Stored items:
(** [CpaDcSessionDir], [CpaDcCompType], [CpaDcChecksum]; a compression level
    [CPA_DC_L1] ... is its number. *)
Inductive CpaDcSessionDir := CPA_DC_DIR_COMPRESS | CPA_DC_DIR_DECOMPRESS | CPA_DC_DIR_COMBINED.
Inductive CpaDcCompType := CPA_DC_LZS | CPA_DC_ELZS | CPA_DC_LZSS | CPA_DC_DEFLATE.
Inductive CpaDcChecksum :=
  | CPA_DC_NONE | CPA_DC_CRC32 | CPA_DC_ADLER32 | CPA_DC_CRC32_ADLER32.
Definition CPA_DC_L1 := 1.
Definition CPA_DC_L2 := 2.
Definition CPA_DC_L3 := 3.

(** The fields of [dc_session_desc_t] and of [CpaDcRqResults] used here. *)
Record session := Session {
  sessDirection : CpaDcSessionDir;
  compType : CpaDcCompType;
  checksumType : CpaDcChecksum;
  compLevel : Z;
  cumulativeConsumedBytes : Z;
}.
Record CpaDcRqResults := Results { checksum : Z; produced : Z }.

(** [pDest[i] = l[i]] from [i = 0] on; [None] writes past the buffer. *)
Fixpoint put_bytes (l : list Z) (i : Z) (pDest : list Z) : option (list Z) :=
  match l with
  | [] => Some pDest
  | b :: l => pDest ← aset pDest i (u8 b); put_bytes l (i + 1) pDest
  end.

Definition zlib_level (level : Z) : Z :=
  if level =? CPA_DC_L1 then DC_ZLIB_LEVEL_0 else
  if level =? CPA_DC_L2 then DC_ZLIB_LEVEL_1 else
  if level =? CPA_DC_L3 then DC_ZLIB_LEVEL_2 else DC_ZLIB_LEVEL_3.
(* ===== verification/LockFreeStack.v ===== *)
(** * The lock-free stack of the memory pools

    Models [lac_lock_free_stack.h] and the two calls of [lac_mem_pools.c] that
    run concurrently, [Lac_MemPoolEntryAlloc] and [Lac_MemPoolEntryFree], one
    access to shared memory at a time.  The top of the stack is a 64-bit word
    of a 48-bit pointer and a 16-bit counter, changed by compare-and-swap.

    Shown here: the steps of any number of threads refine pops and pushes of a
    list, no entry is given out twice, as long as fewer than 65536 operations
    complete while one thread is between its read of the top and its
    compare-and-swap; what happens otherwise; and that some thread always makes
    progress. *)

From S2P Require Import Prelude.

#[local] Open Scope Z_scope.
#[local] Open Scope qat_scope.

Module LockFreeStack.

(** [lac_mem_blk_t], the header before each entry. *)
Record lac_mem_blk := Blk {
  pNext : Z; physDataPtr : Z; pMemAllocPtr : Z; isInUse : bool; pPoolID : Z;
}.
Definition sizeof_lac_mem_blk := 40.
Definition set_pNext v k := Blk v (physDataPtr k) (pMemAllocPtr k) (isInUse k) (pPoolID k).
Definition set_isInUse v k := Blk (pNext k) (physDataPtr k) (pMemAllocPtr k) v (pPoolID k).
...
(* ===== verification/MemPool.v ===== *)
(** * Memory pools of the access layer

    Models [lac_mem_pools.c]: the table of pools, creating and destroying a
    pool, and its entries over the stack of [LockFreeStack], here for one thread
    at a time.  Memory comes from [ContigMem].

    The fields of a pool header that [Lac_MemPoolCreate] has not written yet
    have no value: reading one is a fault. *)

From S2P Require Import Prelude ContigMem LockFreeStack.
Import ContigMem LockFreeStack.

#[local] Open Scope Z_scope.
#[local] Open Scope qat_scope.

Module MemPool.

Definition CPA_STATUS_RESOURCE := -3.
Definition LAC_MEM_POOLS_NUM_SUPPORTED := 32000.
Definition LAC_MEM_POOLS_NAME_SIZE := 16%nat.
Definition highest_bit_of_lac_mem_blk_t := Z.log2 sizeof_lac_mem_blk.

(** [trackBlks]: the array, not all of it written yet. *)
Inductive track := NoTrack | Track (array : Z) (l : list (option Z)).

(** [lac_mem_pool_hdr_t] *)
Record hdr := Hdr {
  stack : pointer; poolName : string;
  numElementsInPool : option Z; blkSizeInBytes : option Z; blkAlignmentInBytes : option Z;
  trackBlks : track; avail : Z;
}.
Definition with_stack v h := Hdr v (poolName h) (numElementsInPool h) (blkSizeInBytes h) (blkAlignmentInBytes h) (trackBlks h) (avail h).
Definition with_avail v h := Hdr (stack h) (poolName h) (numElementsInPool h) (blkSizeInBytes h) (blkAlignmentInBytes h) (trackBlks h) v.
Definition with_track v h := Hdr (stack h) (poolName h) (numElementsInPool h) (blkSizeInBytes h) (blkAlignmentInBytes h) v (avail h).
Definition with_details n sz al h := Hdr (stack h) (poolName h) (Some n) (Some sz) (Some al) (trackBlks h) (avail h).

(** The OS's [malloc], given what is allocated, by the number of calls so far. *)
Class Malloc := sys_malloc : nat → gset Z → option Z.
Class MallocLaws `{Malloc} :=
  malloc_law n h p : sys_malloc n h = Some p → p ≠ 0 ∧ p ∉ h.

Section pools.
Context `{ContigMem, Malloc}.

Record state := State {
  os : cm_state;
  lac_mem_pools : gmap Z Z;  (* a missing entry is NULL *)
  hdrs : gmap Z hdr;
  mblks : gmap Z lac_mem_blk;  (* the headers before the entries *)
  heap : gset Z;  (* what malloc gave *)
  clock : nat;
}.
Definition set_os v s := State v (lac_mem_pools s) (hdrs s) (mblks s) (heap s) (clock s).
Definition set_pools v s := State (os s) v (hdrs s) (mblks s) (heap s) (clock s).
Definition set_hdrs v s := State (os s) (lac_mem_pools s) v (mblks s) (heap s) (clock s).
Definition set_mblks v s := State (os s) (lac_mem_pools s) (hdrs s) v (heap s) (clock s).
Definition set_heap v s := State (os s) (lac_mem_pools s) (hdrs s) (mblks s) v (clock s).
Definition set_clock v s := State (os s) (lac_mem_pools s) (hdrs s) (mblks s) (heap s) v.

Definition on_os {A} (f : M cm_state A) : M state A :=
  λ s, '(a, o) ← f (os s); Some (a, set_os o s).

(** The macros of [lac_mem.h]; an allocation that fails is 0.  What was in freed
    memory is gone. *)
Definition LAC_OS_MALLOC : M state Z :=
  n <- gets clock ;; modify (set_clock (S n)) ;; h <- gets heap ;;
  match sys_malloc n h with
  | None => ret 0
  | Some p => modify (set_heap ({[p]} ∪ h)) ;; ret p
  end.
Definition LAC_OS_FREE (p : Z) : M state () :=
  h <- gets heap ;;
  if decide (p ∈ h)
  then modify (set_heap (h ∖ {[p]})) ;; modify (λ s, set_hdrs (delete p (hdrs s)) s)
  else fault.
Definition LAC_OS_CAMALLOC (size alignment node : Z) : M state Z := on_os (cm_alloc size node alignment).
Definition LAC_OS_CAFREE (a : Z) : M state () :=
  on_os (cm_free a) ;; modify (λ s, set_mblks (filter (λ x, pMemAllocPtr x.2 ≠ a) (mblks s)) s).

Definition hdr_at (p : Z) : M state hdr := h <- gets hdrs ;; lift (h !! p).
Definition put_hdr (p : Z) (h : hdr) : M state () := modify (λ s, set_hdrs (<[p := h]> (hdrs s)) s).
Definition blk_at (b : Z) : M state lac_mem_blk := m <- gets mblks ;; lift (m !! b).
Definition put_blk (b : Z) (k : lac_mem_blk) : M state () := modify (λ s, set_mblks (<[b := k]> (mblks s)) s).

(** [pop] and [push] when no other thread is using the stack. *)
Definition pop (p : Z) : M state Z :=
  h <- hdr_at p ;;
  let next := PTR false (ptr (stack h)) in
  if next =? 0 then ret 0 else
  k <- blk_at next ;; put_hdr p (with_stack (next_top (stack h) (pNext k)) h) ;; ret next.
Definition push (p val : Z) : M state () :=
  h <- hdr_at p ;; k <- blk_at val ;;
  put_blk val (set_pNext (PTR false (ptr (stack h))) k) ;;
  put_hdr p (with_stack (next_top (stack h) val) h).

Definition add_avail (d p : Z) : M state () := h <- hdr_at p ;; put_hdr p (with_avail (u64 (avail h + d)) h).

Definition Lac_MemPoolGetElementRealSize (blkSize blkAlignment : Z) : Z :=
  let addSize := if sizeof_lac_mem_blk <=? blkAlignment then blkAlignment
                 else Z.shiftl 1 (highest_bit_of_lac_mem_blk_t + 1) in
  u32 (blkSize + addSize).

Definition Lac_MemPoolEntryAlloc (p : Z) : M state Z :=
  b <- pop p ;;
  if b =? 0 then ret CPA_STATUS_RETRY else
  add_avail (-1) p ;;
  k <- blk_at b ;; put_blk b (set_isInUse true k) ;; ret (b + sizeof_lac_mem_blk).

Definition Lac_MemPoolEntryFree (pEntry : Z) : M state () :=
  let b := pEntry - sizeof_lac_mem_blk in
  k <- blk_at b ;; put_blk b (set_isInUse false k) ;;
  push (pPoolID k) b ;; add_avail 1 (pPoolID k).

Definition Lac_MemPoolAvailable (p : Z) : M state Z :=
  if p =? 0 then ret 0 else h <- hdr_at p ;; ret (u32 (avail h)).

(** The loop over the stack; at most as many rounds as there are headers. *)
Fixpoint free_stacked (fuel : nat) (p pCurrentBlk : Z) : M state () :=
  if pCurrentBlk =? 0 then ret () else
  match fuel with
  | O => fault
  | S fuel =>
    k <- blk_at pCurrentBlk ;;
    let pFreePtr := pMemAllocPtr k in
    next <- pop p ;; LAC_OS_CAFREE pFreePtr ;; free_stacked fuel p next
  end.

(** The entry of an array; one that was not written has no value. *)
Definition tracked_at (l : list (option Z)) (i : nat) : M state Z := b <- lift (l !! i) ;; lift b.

WHAT IS NEEDED –
Please give the number of lines above containing "written" and nothing else.

ANSWER BELOW –
3